In terms of the musical essence of the record, there’s a lot of Midwestern indie and emo tones, similar to Annabel, but then there are moments where you can sense some Waxahatchee, some Laura Stevenson, and so on. Which artists would you say really helped influence this record?
BC: Well, we really like Annabel—shout out to [drummer] Bad Andy [Hendricks] and the boys! I think they make some of the best emo out there. So yeah, they could have definitely been an influence. Bands like Waxahatchee and Laura Stevenson are definitely influences too, but maybe just because we like them. We definitely didn’t go out trying to sound like anyone. But I’m sure our favorite bands find a way to shine through in the music.
For me, my formative touchstones include those Vagrant [Records] bands like The Get Up Kids, The Anniversary, Saves The Day, as well as bands like Propagandhi, Millencolin, The Weakerthans, Osker, and Braid. Maybe Death Cab For Cutie fits in there somewhere too; I feel like I’ve consistently listened to them over the years. [Guitarist] Tom [Ciesluk] and [bassist] Brad [Rheault] both played and play in No Trigger, respectively, and they tend to have some influences more on the hardcore or punkier side of things. But one of Tom’s all-time favorite bands is Jethro Tull, so—to summarize, I have no idea who our influences are.
CA: Bad Andy! For real, being compared to any of them is such a huge compliment. They’re all definitely in heavy rotation for me. The Anniversary, Rainer Maria, and The Forecast have always been my biggest influences when it comes to this band. I also listen to a lot of records from the ‘90s still, like Failure’s Fantastic Planet, Archers Of Loaf’s Icky Mettle, and Swervedriver’s Mezcal Head. So, I think somewhere, my brain mashes those things all up and then songs come out!
That’s a lot of different styles there! What are some of your favorite songs off the new album? Which ones are you looking forward to playing the most?
BC: I like “Beautiful Trouble” and “Goodnight Moon” a lot. Same with “Way Back.” But I think I look forward most to playing “Hateful Kids.” It’s probably not going to win any awards for best song ever written, but the message is about how America’s value system is all out of whack, and I’d like to talk about that and then sing about the hateful kids who are running and ruining our country.

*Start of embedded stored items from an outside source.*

(** A sweep after a sweep leaves what the later one alone leaves. *)
Lemma remove_stale_remove_stale self t t2 :
  NoDup (_message_order self) ->
  (t <= t2)%Q ->
  remove_stale (remove_stale self t) t2 = remove_stale self t2.
Proof.
  intros Hnd Hle.
  assert (forall k, stale_in (_messages self) t k = true ->
                    stale_in (_messages self) t2 k = true) as Hlater.
  { intros k. unfold stale_in. destruct (_messages self !! k); [|done].
    by apply is_stale_later. }
  assert (forall k,
            stale_in (_messages (remove_stale self t)) t2 k
            = if stale_in (_messages self) t k then false
              else stale_in (_messages self) t2 k) as Hst.
  { intros k. unfold stale_in at 1. rewrite remove_stale_lookup.
    by destruct (stale_in (_messages self) t k). }
  apply CANDebugOverlay_eq.
  - apply map_eq. intros k. rewrite !remove_stale_lookup, Hst.
    specialize (Hlater k).
    destruct (stale_in (_messages self) t k); [by rewrite Hlater|done].
  - rewrite (remove_stale_order (remove_stale self t))
      by (rewrite remove_stale_order by done; by apply NoDup_filter).
    rewrite !remove_stale_order by done.
    rewrite list_filter_filter. apply list_filter_iff. intros k.
    rewrite Hst. specialize (Hlater k).
    destruct (stale_in (_messages self) t k);
      destruct (stale_in (_messages self) t2 k); try tauto.
    by specialize (Hlater eq_refl).
  - unfold remove_stale.
    destruct (foldl_remove_key_frame
                (stale_keys (foldl remove_key self (stale_keys self t)) t2)
                (foldl remove_key self (stale_keys self t))) as (-> & _).
    destruct (foldl_remove_key_frame (stale_keys self t) self) as (-> & _).
    by destruct (foldl_remove_key_frame (stale_keys self t2) self) as (-> & _).
  - unfold remove_stale.
    destruct (foldl_remove_key_frame
                (stale_keys (foldl remove_key self (stale_keys self t)) t2)
                (foldl remove_key self (stale_keys self t))) as (_ & -> & _).
    destruct (foldl_remove_key_frame (stale_keys self t) self) as (_ & -> & _).
    by destruct (foldl_remove_key_frame (stale_keys self t2) self)
      as (_ & -> & _).
  - unfold remove_stale.
    destruct (foldl_remove_key_frame
                (stale_keys (foldl remove_key self (stale_keys self t)) t2)
                (foldl remove_key self (stale_keys self t))) as (_ & _ & ->).
    destruct (foldl_remove_key_frame (stale_keys self t) self) as (_ & _ & ->).
    by destruct (foldl_remove_key_frame (stale_keys self t2) self)
      as (_ & _ & ->).
Qed.


(** Where the rows are: one row height apart from the start, all above
    the lower edge. *)
Lemma rows_of_positions (messages : gmap key CANMessage) t max_y keys
    y_offset i row :
  rows_of messages t max_y keys y_offset !! i = Some row ->
  (row_y row == y_offset + inject_Z ((LINE_HEIGHT - 4) * Z.of_nat i))%Q /\
  (row_y row < max_y)%Q.
Proof.
  revert y_offset i. induction keys as [|k keys IH]; intros y_offset i; [done|].
  cbn [rows_of]. destruct (Qle_bool max_y y_offset) eqn:Hfull; [done|].
  destruct (messages !! k) as [m|]; [|apply IH].
  destruct i as [|i].
  - intros [= <-]. cbn [row_y]. split.
    + rewrite Z.mul_0_r. unfold inject_Z. ring.
    + apply Qnot_le_lt. intros Hle%Qle_bool_iff. congruence.
  - intros Hrow. apply (IH _ i) in Hrow as [Hy Hmax]. split; [|done].
    rewrite Hy, Nat2Z.inj_succ, Z.mul_succ_r, inject_Z_plus. ring.
Qed.

End sweeps.

(** X6. Sweeps compose: an empty drain at a clock reading, followed by an
    empty drain at the same or a later reading, leaves the widget as the
    later drain alone would; in particular a second empty drain at the
    same reading changes nothing. *)
Theorem later_sweep_subsumes
    (self : CANDebugOverlay) (sock : messaging.SubSocket) (t t2 : Q) :
  NoDup (_message_order self) ->
  _can_sock self = Some sock ->
  (t <= t2)%Q ->
  (_update_messages (Return []) t2
     (_update_messages (Return []) t self).2).2
  = (_update_messages (Return []) t2 self).2.
Proof.
  intros Hnd Hsock Hle.
  assert (forall s u, _can_sock s = Some sock ->
            (_update_messages (Return []) u s).2 = remove_stale s u) as Hempty.
  { intros s u Hs. by rewrite (_update_messages_state s sock). }
  rewrite (Hempty self t), (Hempty self t2) by done.
  rewrite Hempty.
  - by apply remove_stale_remove_stale.
  - unfold remove_stale.
    by destruct (foldl_remove_key_frame (stale_keys self t) self) as (-> & _).
Qed.

Lemma later_sweep_subsumes_witness :
  (_update_messages (Return []) 13
     (_update_messages (Return []) 12 one_frame).2).2
  = (_update_messages (Return []) 13 one_frame).2.
Proof.
  apply (later_sweep_subsumes one_frame (messaging.sub_sock "can" true 0)).
  - apply (bool_decide_unpack _). vm_compute. exact I.
  - reflexivity.
  - vm_compute. discriminate.
Defined.

(** X7. In a reachable widget every message is stored under the key made
    of its own bus and address, so the bus and address shown in a row are
    those of the key the row was drawn for. *)
Theorem store_key_matches_message (self : CANDebugOverlay) :
  reachable self ->
  (forall k m, _messages self !! k = Some m -> k = (bus m, address m)) /\
  (forall t y_offset max_y row,
      row ∈ (draw_messages t y_offset max_y self).1 ->
      row_key row = (bus (row_msg row), address (row_msg row))).
Proof.
  intros Hreach.
  assert (forall k m, _messages self !! k = Some m -> k = (bus m, address m))
    as Hkeys.
  { apply (reachable_store (fun k m => k = (bus m, address m)));
      [|done]. by intros c t. }
  split; [done|].
  intros t y_offset max_y row. rewrite draw_messages_rows_of. simpl.
  intros Hin.
  pose proof (rows_of_rows (_messages self) t max_y
                (reverse (last_n MAX_MESSAGES (_message_order self)))
                y_offset) as Hall.
  rewrite Forall_forall in Hall. destruct (Hall row Hin) as (Hk & _).
  by apply Hkeys.
Qed.

Lemma store_key_matches_message_witness :
  Forall (fun row => row_key row = (bus (row_msg row), address (row_msg row)))
    (draw_messages 11 62 260 fifty).1.
Proof.
  destruct (store_key_matches_message fifty) as (_ & Hrows).
  - apply reachable_update, active_reachable.
  - apply Forall_forall. intros row. apply Hrows.
Defined.
(** [", ".join(f"{r['owner']}/{r['name']}" for r in default_list)] *)
Definition default_str (default_list : list Repo) : str :=
  join (lit ", ") ((fun r => owner r ++ [slash] ++ name r) <$> default_list).

(** The text [prompt_for_list] shows before it reads a line. *)
Definition prompt_text (prompt : str) (default_list : list Repo) : str :=
  prompt ++ lit " (comma-separated, default: " ++ default_str default_list
  ++ lit "): ".

Section Console.
Context {W : Type}.
(** [input]: shows a text and gives back the line that was typed. *)
Variable input : str -> py W str.

Local Open Scope py_scope.

Definition prompt_for_list (prompt : str) (default_list : list Repo)
  : py W (list Repo) :=
  typed <- input (prompt_text prompt default_list) ;;
  let user_input := strip typed in
  if bool_decide (user_input = []) then ret default_list
  else
    let out :=
      foldl (fun out item =>
               let owner_repo := split slash (strip item) in
               if (length owner_repo =? 2)%nat then
                 out ++ [{| owner := nth 0 owner_repo [];
                            name := nth 1 owner_repo [] |}]
               else out)
            [] (split comma user_input) in
    ret (if bool_decide (out <> []) then out else default_list).
End Console.

(** ** Vocabulary of the statements

    Definitions that follow the words of the specification; the theorems
    compare the code with them. *)

(** A text made of white space only. *)
Definition blank (s : str) : Prop := Forall (fun c => isspace c = true) s.

(** The text before the first line feed. *)
Fixpoint first_line (s : str) : str :=
  match s with
  | [] => []
  | c :: s' => if (c =? newline)%N then [] else c :: first_line s'
  end.

(** The item of a change request: ["PR: <title>"], followed by the dash and
    the description when there is one. *)
Definition item_of_pr (dash : str) (pr : PR) : str :=
  match body pr with
  | [] => lit "PR: " ++ title pr
  | _ :: _ => lit "PR: " ++ title pr ++ dash ++ body pr
  end.

(** The item of a commit: ["Commit: "] and the trimmed first line of its
    message. *)
Definition item_of_commit (c : Commit) : str :=
  lit "Commit: " ++ strip (first_line (message (commit c))).

(** A trimmed message is kept by the commit-only fetch when it is not empty
    and its lower-cased form does not start with [merge]. *)
Definition kept (lower : str -> str) (msg : str) : Prop :=
  msg <> [] /\ startswith (lower msg) (lit "merge") = false.

(** Calling [f] on each chunk in turn, from the world [w]: the summaries in
    chunk order and the world after the last call, or the first exception. *)
Fixpoint call_each {W} (f : list str -> py W str) (chunks : list (list str))
    (w : W) : W * outcome (list str) :=
  match chunks with
  | [] => (w, Returned [])
  | chunk :: rest =>
      match f chunk w with
      | (w1, Returned s) =>
          match call_each f rest w1 with
          | (w2, Returned ss) => (w2, Returned (s :: ss))
          | (w2, Raised e) => (w2, Raised e)
          end
      | (w1, Raised e) => (w1, Raised e)
      end
  end.

(** A text that neither starts nor ends with white space. *)
Definition trimmed (s : str) : Prop :=
  (forall c, head s = Some c -> isspace c = false) /\
  (forall c, last s = Some c -> isspace c = false).

(** A text without line feed. *)
Definition single_line (s : str) : Prop := newline ∉ s.

(** A pull request that was merged, and merged within the window. *)
Definition merged_within (since_dt until_dt : Z) (pr : PullRequest.t) : Prop :=
  match PullRequest.merged_at pr with
  | Some merged => since_dt <= merged <= until_dt
  | None => False
  end.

CA: “Surf Bed” is the first stripped-down acoustic song we’ve ever put on a record, and I think it came out really cool. “Beautiful Trouble,” “The Wraith I’m Running From,” and “Way Back” are really dynamic songs, so I find them fun to play, because they really keep me on my toes!
Wrapping up, what do you think separates this album from your previous stuff? What would you tell fans to expect from it?
BC: We spent years on this record. Our last full-length came out in November 2013, so we’ve had a lot of time to work on things. We’re all very proud of it, and I personally think it’s the best thing that we’ve ever done. When you play with the same people for so long, the writing process becomes incredibly comfortable. Like, writing songs with this group feels incredibly easy. So, I think our writing process has improved since the early days.
We’re also approaching our mid-30s, and we’ve gotten some perspective on things that we didn’t have seven or eight years ago when we started this band. I think if you liked our older stuff, you’re going to be able to draw a straight line from that to this record. I think we’ve just gotten better at it.